Problem details: In the data below, find the line containing "String c h :: t", then set down that line and every later line up to and including the line containing "inleft (left _)", exactly.

__________________________________________________

(** * Geode installer: a model of [Manager.cpp]

    The development embeds the [Manager] class of the installer: the
    registry of installations and its JSON state file, the zip extraction,
    the release download callbacks and the install / uninstall transitions
    on a game directory.  Methods become functions over an explicit
    manager state, file system and Windows registry; the callbacks of the
    asynchronous download become functions producing the list of
    observable actions. *)

From Stdlib Require Import ZArith String Ascii List Sorted.
From Stdlib Require Import Floats.SpecFloat.
From stdpp Require Import gmap strings list fin_maps sorting lexico pretty.

Local Open Scope string_scope.
Local Open Scope Z_scope.
Local Open Scope list_scope.

(** ** Platforms

    [Manager.cpp] is compiled for one of two targets; the macros below are
    the ones its first lines define. *)

Inductive Platform := Windows | MacOS.

Definition PLATFORM_ASSET_IDENTIFIER (os : Platform) : string :=
  match os with Windows => "win" | MacOS => "mac" end.

Definition PLATFORM_NAME (os : Platform) : string :=
  match os with Windows => "Windows" | MacOS => "MacOS" end.

Definition INSTALL_DATA_JSON : string := "installer.json".

(** ** Results *)

Inductive Result (A : Type) :=
| Ok (v : A)
| Err (msg : string).
Arguments Ok {A} v.
Arguments Err {A} msg.

Definition is_ok {A} (r : Result A) : bool :=
  match r with Ok _ => true | Err _ => false end.

(** ** Paths

    A [ghc::filesystem::path] is kept as its sequence of components.
    [operator/] with a relative name appends components, [parent_path]
    drops the last one and [filename] is the last one.  [string()] joins
    the components with the generic separator and the constructor from a
    string splits on it, dropping the empty components that redundant
    separators produce.  The sequence does not record a trailing
    separator or whether the path is absolute, and [.] and [..] are
    components like any other, where the system would resolve them. *)

Abbreviation path := (list string).

Definition separator : ascii := "/"%char.

Definition path_string (p : path) : string := String.concat "/" p.

Fixpoint split (s : string) : list string :=
  match s with
  | EmptyString => [EmptyString]
  | String c s' =>
      if Ascii.eqb c separator then EmptyString :: split s'
      else match split s' with
           | [] => [String c EmptyString]
           | h :: t => String c h :: t
           end
  end.

Definition nonempty (s : string) : bool :=
  match s with EmptyString => false | _ => true end.

Definition string_path (s : string) : path := List.filter nonempty (split s).

Definition parent_path (p : path) : path := removelast p.

Definition filename (p : path) : string := List.last p "".

(** A component is well formed when it is not empty and holds no
    separator; these are the components a path can have. *)

Fixpoint no_separator (s : string) : bool :=
  match s with
  | EmptyString => true
  | String c s' => negb (Ascii.eqb c separator) && no_separator s'
  end.

Definition component_ok (s : string) : bool := nonempty s && no_separator s.

Definition path_ok (p : path) : bool := forallb component_ok p.

(** *** The order on paths

    [path::operator<] compares lexicographically, component by component;
    components compare as strings. *)

#[global] Instance string_lexico : Lexico string := strict String.le.

#[global] Instance string_lexico_po : StrictOrder (@lexico string _).
Proof. unfold lexico, string_lexico. apply _. Qed.

#[global] Instance string_lexico_trichotomy : TrichotomyT (@lexico string _).
Proof.
  refine (fun s1 s2 =>
    match decide (s1 = s2) with
    | left e => inleft (right e)
    | right n =>
        match decide (String.le s1 s2) with
        | left l => inleft (left _)
        | right nl => inright _
        end
    end).
  - split; [exact l|]. intros l'. apply n. by apply (anti_symm String.le).
  - split; [|exact nl]. by destruct (total String.le s1 s2).
Defined.

Definition path_lt (p q : path) : Prop := lexico p q.

#[global] Instance path_lt_dec : RelDecision path_lt :=
  fun p q => decide (lexico p q).

#[global] Instance path_lt_po : StrictOrder path_lt.
Proof. change (StrictOrder (@lexico path _)). apply _. Qed.

Lemma path_lt_trichotomy (p q : path) : path_lt p q \/ p = q \/ path_lt q p.
Proof. unfold path_lt. destruct (trichotomyT lexico p q) as [[?|?]|?]; auto. Qed.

__________________________________________________

Answer area:
           | h :: t => String c h :: t
           end
  end.

Definition nonempty (s : string) : bool :=
  match s with EmptyString => false | _ => true end.

Definition string_path (s : string) : path := List.filter nonempty (split s).

Definition parent_path (p : path) : path := removelast p.

Definition filename (p : path) : string := List.last p "".

(** A component is well formed when it is not empty and holds no
    separator; these are the components a path can have. *)

Fixpoint no_separator (s : string) : bool :=
  match s with
  | EmptyString => true
  | String c s' => negb (Ascii.eqb c separator) && no_separator s'
  end.

Definition component_ok (s : string) : bool := nonempty s && no_separator s.

Definition path_ok (p : path) : bool := forallb component_ok p.

(** *** The order on paths

    [path::operator<] compares lexicographically, component by component;
    components compare as strings. *)

#[global] Instance string_lexico : Lexico string := strict String.le.

#[global] Instance string_lexico_po : StrictOrder (@lexico string _).
Proof. unfold lexico, string_lexico. apply _. Qed.

#[global] Instance string_lexico_trichotomy : TrichotomyT (@lexico string _).
Proof.
  refine (fun s1 s2 =>
    match decide (s1 = s2) with
    | left e => inleft (right e)
    | right n =>
        match decide (String.le s1 s2) with
        | left l => inleft (left _)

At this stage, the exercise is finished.